* **Extracted records**

Lemma same_key_ok k o s ty : live !! k = Some (o, s) -> forall es e f, (length es < f)%nat ->
  Forall (fun e => exists crc b, SSTReader.ReadBytes t e = Ok (crc, b)) es -> ty = s_type s ->
  same_key f (s_key s) (at_ (Z.of_nat k + 1) (s_key s) (e :: es) ty) =
    Ok (at_ (Z.of_nat k + 1) (s_key s) [final e es] ty, entry_block s <$> es, []).
Proof.
  intros Hk. induction es as [|e1 es IH]; intros e f Hf Hr ->; (destruct f as [|f]; [cbn in Hf; lia|]); cbn [same_key];
    rewrite PeekNext_file.
  - destruct (PeekNext_other k o s e (s_type s) Hk) as (next & -> & Hne). cbn [mbind outcome_bind]. rewrite bool_decide_false by done. done.
  - apply Forall_cons in Hr as [Hr1 Hr]. unfold SSTReader.PeekNext. cbn [SSTReader.b_entries SSTReader.b_key].
    rewrite bool_decide_true by (cbn; lia). cbn [mbind outcome_bind]. rewrite bool_decide_true by done.
    rewrite ?Next_file, SSTIter.Next_more. cbn [mbind outcome_bind]. rewrite next_block_ok by done. cbn [mbind outcome_bind].
    rewrite (IH e1 f); [done|cbn in Hf; lia|done|done].
Qed.

Lemma iterator_ended key ty es : (length es <= 1)%nat ->
  SSTReader.Next t (SSTReader.MkIter (KeyCount (SSTReader.index_of t)) (KeyCount (SSTReader.index_of t)) key es ty None) =
    Ok (SSTReader.MkIter (KeyCount (SSTReader.index_of t)) (KeyCount (SSTReader.index_of t)) key [] ty None, false).
Proof.
  intros Hes. unfold SSTReader.Next. cbn [SSTReader.b_err SSTReader.b_entries SSTReader.i SSTReader.n_keys SSTReader.b_key SSTReader.typ].
  rewrite bool_decide_false by (by intros Hn; apply Hn). rewrite Z.sub_diag. cbn [Z.eqb andb].
  destruct es as [|e [|]]; [done|done|cbn in Hes; lia].
Qed.

Lemma streams_from n : forall k key ty es, (length live - k = n)%nat -> (k <= length live)%nat -> (length es <= 1)%nat -> Forall readable live ->
  streams (at_ (Z.of_nat k) key es ty) (file_keys (drop k live)).
Proof.
  induction n as [|n IH]; intros k key ty es Hn Hk Hes Hr.
  - rewrite drop_ge by lia. cbn [file_keys fmap list_fmap streams]. replace (Z.of_nat k) with (KeyCount (SSTReader.index_of t)) by (rewrite (KeyCount_live _ _ _ H); lia).
    exists (at_ (KeyCount (SSTReader.index_of t)) key [] ty). split; intros f; unfold fill.
    + rewrite ?Next_file, iterator_ended by done. done.
    + rewrite ?Next_file, iterator_ended by (cbn; lia). done.
  - destruct (lookup_lt_is_Some_2 live k) as [[o s] Hks]; [lia|]. rewrite (drop_S live (o, s) k Hks). cbn [file_keys fmap list_fmap streams snd fst].
    destruct (live_nonempty k o s Hks) as (_ & _ & e & es1 & Ees). pose proof (Forall_lookup_1 _ _ _ _ Hr Hks) as Hrs. unfold readable in Hrs.
    cbn [snd] in Hrs. rewrite Ees in Hrs. apply Forall_cons in Hrs as [Hr1 Hr2].
    exists (at_ (Z.of_nat k + 1) (s_key s) [final e es1] (s_type s)). split.
    + intros f Hf. rewrite Ees in Hf |- *. cbn [fmap list_fmap length] in Hf. rewrite length_fmap in Hf. unfold fill.
      rewrite ?Next_file, (SSTIter.Next_key t ss live H k key ty es o s Hes Hks), Ees. cbn [mbind outcome_bind]. rewrite next_block_ok by done.
      cbn [mbind outcome_bind MergeBlocks.key]. rewrite (same_key_ok k o s (s_type s) Hks) by (done || lia). done.
    + replace (Z.of_nat k + 1) with (Z.of_nat (S k)) by lia. apply IH; [lia|lia|cbn; lia|done].
Qed.

Lemma reader_streams : Forall readable live -> streams (t, SSTReader.NewBlockIterator t) (file_keys live).
Proof. intros Hr. apply (streams_from (length live) 0 [] 0 []); [lia|lia|cbn; lia|done]. Qed.

Lemma file_keys_ok : file_ok (file_keys live).
Proof.
  split.
  - apply Forall_fmap, Forall_forall. intros [o s] (k & Hk)%list_elem_of_lookup. destruct (live_nonempty k o s Hk) as (_ & Hne & e & es & E).
    split_and!; cbn [fst snd compose]; [done|by rewrite E|]. apply Forall_fmap, Forall_true. done.
  - unfold file_keys. rewrite <- list_fmap_compose. pose proof (IndexLaws.live_sorted _ _ _ H) as Hs. clear H. induction Hs as [|x l Hs IH Hx]; [constructor|].
    cbn [fmap list_fmap]. constructor; [done|]. apply Forall_fmap. eapply Forall_impl; [exact Hx|]. done.
Qed.
End reader.

(** ** Rows that fit a block *)
Section codecs.
Context (sn : StringCodec.snappy) (Hsn : StringCodec.snappy_laws sn).

Definition block_fits (c : channel) (rs : list (Z * value_of c)) : Prop :=
  Block.array_times_ok (fst <$> rs) /\
  match c return list (value_of c) -> Prop with
  | CFloat => fun vs => Forall FloatLaws.number_ok vs /\ FloatArray.is_nan (FloatArrayLaws.sum_from FloatArray.float_zero (tail vs)) = false
  | CInteger => Forall is_i64
  | CUnsigned => Forall is_u64
  | CBoolean => fun _ => True
  | CString => fun vs => StringCodec.source_size vs <= StringCodec.MaxUint32 /\ StringCodec.fits sn (StringCodec.source_size vs)
  end (snd <$> rs).

(** Rows of which any piece fits a block. *)
Definition codable (c : channel) (rs : list (Z * value_of c)) : Prop :=
  forall p q r, rs = p ++ q ++ r -> q <> [] -> block_fits c q.

Lemma codable_cut c r1 r2 : codable c (r1 ++ r2) -> codable c r1 /\ codable c r2.
Proof.
  intros H. split; intros p q r E Hq.
  - apply (H p q (r ++ r2)); [|done]. by rewrite E, <- !app_assoc.
  - apply (H (r1 ++ p) q r); [|done]. by rewrite E, <- !app_assoc.
Qed.

Lemma load_plain {A} (T : ops A) s cb v : Block.IsPtrBlock cb = Ok false -> decode T cb = Ok v -> load T s cb = Ok v.
Proof.
  intros Hp Hd. unfold load, VFileManager.ReadDataBlocks. rewrite Hp. cbn [mbind outcome_bind merge_data].
  rewrite bool_decide_false by (destruct cb; [done|cbn; lia]). rewrite Hd. done.
Qed.

Lemma codable_codec {S} (cf : config) c (it : sstBatchKeyIterator S) rs : codable c rs -> rs <> [] ->
  exists cb, encode (ops_of sn c) (cols rs) = Ok cb /\ load (ops_of sn c) (settings_of cf it) cb = Ok (cols rs) /\ Block.IsPtrBlock cb = Ok false.
Proof.
  intros Hc Hne. destruct (Hc [] rs []) as [Ht Hv]; [by rewrite app_nil_r|done|].
  assert (length (snd <$> rs) = length (fst <$> rs)) as Hl by by rewrite !length_fmap.
  pose proof (Block.array_blocks sn Hsn (fst <$> rs) nil_slice nil_slice Ht) as (HF & HI & HU & HB & HS).
  destruct c; cbn [value_of] in *;
    [destruct Hv as [Hv1 Hv2]; destruct (HF _ nil_slice Hl Hv1 Hv2) as (cb & E & D & _ & P)|destruct (HI _ nil_slice Hl Hv) as (cb & E & D & _ & P)
    |destruct (HU _ nil_slice Hl Hv) as (cb & E & D & _ & P)|destruct (HB _ nil_slice Hl) as (cb & E & D & _ & P)
    |destruct Hv as [Hv1 Hv2]; destruct (HS _ nil_slice Hl Hv1 Hv2) as (cb & E & D & _ & P)];
    exists (contents cb); (split; [cbn; by rewrite E|split; [apply load_plain; [done|cbn; by rewrite D]|done]]).
Qed.

Lemma diffs_increasing t r : (forall v, v ∈ t :: r -> 0 <= v < 2 ^ 60) -> StronglySorted Z.lt (t :: r) ->
  Forall Simple8b.in_range (Timestamp.diffs (u64 t) (u64 <$> r)).
Proof.
  revert t. induction r as [|x r IH]; intros t Hb Hs; [constructor|]. apply StronglySorted_inv in Hs as [Hs Hx]. apply Forall_cons in Hx as [Hx _].
  pose proof (Hb t ltac:(left)). pose proof (Hb x ltac:(right; left)). cbn [fmap list_fmap Timestamp.diffs]. constructor.
  - unfold Simple8b.in_range. rewrite Simple8b.MaxValue_pow, (u64_small x), (u64_small t), u64_small by (unfold is_u64; lia). lia.
  - apply IH; [|done]. intros v Hv. apply Hb. by right.
Qed.

(** Integers whose times are not negative and below 2^60. *)
Lemma integers_codable (rs : list (Z * Z)) : sorted rs -> Forall (fun v => 0 <= fst v < 2 ^ 60 /\ is_i64 (snd v)) rs ->
  Z.of_nat (length rs) < 2 ^ 56 -> codable CInteger rs.
Proof.
  intros Hs Hr Hl p q r -> Hq. apply Forall_app in Hr as [_ [Hr _]%Forall_app]. apply StronglySorted_app_1_r, StronglySorted_app_1_l in Hs.
  rewrite !length_app in Hl. split; [|apply Forall_fmap; eapply Forall_impl; [exact Hr|]; by intros ? []].
  destruct q as [|[t v] q]; [done|]. cbn [fmap list_fmap]. unfold Block.array_times_ok. cbn [fst].
  assert (forall x, x ∈ t :: (fst <$> q) -> 0 <= x < 2 ^ 60) as Hb.
  { intros x Hx. change (t :: (fst <$> q)) with (fst <$> (t, v) :: q) in Hx. apply list_elem_of_fmap in Hx as (y & -> & Hy). rewrite Forall_forall in Hr. by apply Hr. }
  split_and!.
  - apply Forall_forall. intros x Hx. specialize (Hb x Hx). unfold is_i64. lia.
  - cbn [length] in Hl |- *. rewrite length_fmap. lia.
  - left. apply diffs_increasing; [done|]. clear -Hs. change (StronglySorted Z.lt (fst <$> (t, v) :: q)). induction Hs as [|x l Hs IH Hx]; [constructor|].
    cbn [fmap list_fmap]. constructor; [done|]. apply Forall_fmap. eapply Forall_impl; [exact Hx|]. done.
Qed.
End codecs.

(** ** Keys *)
Lemma compacted_keys {S} `{BlockSource S} sn cf co ws res : compacted sn cf co ws res -> Forall file_ok ws ->
  StronglySorted before (fst <$> res) /\
  (forall k, k ∈ fst <$> res <-> exists w, w ∈ ws /\ k ∈ fst <$> w) /\
  Forall (fun x => key_out sn cf co (fst x) (gather (fst x) ws) (snd x)) res.
Proof.
  induction 1 as [ws Hn|ws k out res [[w [Hw Hkw]] Hl] Ho _ IH]; intros Hok.
  - split_and!; [constructor| |constructor]. intros k. split; [by intros ?%elem_of_nil|]. intros (w & Hw & Hk). rewrite Forall_forall in Hn.
    rewrite (Hn w Hw) in Hk. by apply elem_of_nil in Hk.
  - destruct IH as (H1 & H2 & H3).
    { apply Forall_fmap, Forall_forall. intros w0 Hw0. rewrite Forall_forall in Hok. destruct (Hok w0 Hw0) as [G1 G2]. split.
      - apply Forall_forall. intros x [_ Hx]%list_elem_of_filter. rewrite Forall_forall in G1. auto.
      - eapply sublist_sorted; [|exact G2]. apply fmap_sublist, sublist_filter. }
    assert (forall k', k' ∈ fst <$> res -> k' <> k /\ exists w, w ∈ ws /\ k' ∈ fst <$> w) as Hres.
    { intros k' (w1 & (w0 & -> & Hw0)%list_elem_of_fmap & (kb & -> & [Hne Hin]%list_elem_of_filter)%list_elem_of_fmap)%H2. split; [done|].
      exists w0. split; [done|]. by apply list_elem_of_fmap_2. }
    cbn [fmap list_fmap fst snd]. split_and!.
    + constructor; [done|]. apply Forall_forall. intros k' Hk'. destruct (Hres k' Hk') as (Hne & w0 & Hw0 & Hin). by destruct (Hl w0 k' Hw0 Hin).
    + intros k'. rewrite elem_of_cons. split; [intros [->|Hk']; [by exists w|by apply Hres]|]. intros (w0 & Hw0 & Hin).
      destruct (decide (k' = k)) as [|Hne]; [by left|right]. apply H2. exists (filter (fun kb => fst kb <> k) w0). split.
      * by apply (list_elem_of_fmap_2 (fun w => filter (fun kb => fst kb <> k) w)).
      * apply list_elem_of_fmap in Hin as (kb & -> & Hkb). apply list_elem_of_fmap_2, list_elem_of_filter. done.
    + constructor; [done|]. apply Forall_forall. intros x Hx. pose proof (list_elem_of_fmap_2 fst _ _ Hx) as Hxk. destruct (Hres _ Hxk) as [Hne _].
      rewrite Forall_forall in H3. specialize (H3 x Hx). cbv beta in H3. by rewrite gather_without in H3.
Qed.

(** * Theorems *)

(** The keys of an open file with their blocks. *)
Definition opened (t : SSTReader.SSTReader) (w : list (list Z * list block)) : Prop :=
  exists ss live, reads (SSTReader.index_of t) ss live /\ Forall (readable t) live /\ w = file_keys t live.

Abbreviation start ts := (NewSSTBatchKeyIterator ((fun t => (t, SSTReader.NewBlockIterator t)) <$> ts)).

(** C5: a compaction gives every key of its files once, in order, and of each key the
    overlay of the rows of its blocks without the deleted ones, later files over earlier, in
    blocks in order of time that can be read, of at most [size] values unless they are
    blocks of a file as they were. Of each key ([keys_ok]): the blocks are of one type and
    can be decoded; the rows fit blocks however they are cut ([codable]); there are no blocks
    of pointers unless merging is fast; and the files together have at most twenty blocks
    of it, or blocks of which those that overlap the same block overlap each other, since
    of others [sort.Stable] may put an older one last. *)
Theorem compaction_overlays sn cf (ts : list SSTReader.SSTReader) ws F :
  StringCodec.snappy_laws sn -> (0 < c_size cf)%nat ->
  Forall2 opened ts ws -> (length ts <= length (sstFiles cf))%nat -> keys_ok sn cf (codable sn) ws -> (S (total ws) < F)%nat ->
  exists res, gives (GoSort.Stable Less) sn cf F (start ts) (concat (snd <$> res)) /\
    StronglySorted before (fst <$> res) /\
    (forall k, k ∈ fst <$> res <-> exists w, w ∈ ws /\ k ∈ fst <$> w) /\
    Forall (fun x => key_out sn cf (codable sn) (fst x) (gather (fst x) ws) (snd x)) res.
Proof.
  intros Hsn Hsz Hop Hlen Hk HF.
  assert (Forall file_ok ws) as Hok.
  { apply Forall_forall. intros w (i & Hi)%list_elem_of_lookup. destruct (Forall2_lookup_r _ _ _ _ _ Hop Hi) as (t & _ & ss & live & Hr & _ & ->).
    by eapply file_keys_ok. }
  destruct (gives_all (GoSort.Stable Less) sn cf F Stable_sort (codable sn) (codable_codec sn Hsn cf) (codable_cut sn) Hsz (total ws) (start ts) ws (le_n _) HF) as (res & Hc & Hg); [|done|].
  - constructor; try done; [|cbn; by rewrite length_fmap]. cbn. rewrite length_fmap. clear -Hop.
    induction Hop as [|t w ts ws (ss & live & Hr & Hrd & ->) _ IH]; [constructor|]. cbn. constructor; [|done]. left. split; [done|]. by eapply reader_streams.
  - exists res. split; [done|]. by apply compacted_keys.
Qed.

Definition sample_ws := [file_keys reader1 (layout 0 sections1); file_keys reader2 (layout 0 sections2)].
Definition sample_config : config := MkConfig 2 false 100 ∅ 20 [[1]; [2]].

* **Directions for this task**
What you give back should be only the lines of the records above, starting at the line with "Abbreviation start ts" and ending at the line with "of pointers unless", restated word for word.

* **Answer**
Abbreviation start ts := (NewSSTBatchKeyIterator ((fun t => (t, SSTReader.NewBlockIterator t)) <$> ts)).

(** C5: a compaction gives every key of its files once, in order, and of each key the
    overlay of the rows of its blocks without the deleted ones, later files over earlier, in
    blocks in order of time that can be read, of at most [size] values unless they are
    blocks of a file as they were. Of each key ([keys_ok]): the blocks are of one type and
    can be decoded; the rows fit blocks however they are cut ([codable]); there are no blocks
    of pointers unless merging is fast; and the files together have at most twenty blocks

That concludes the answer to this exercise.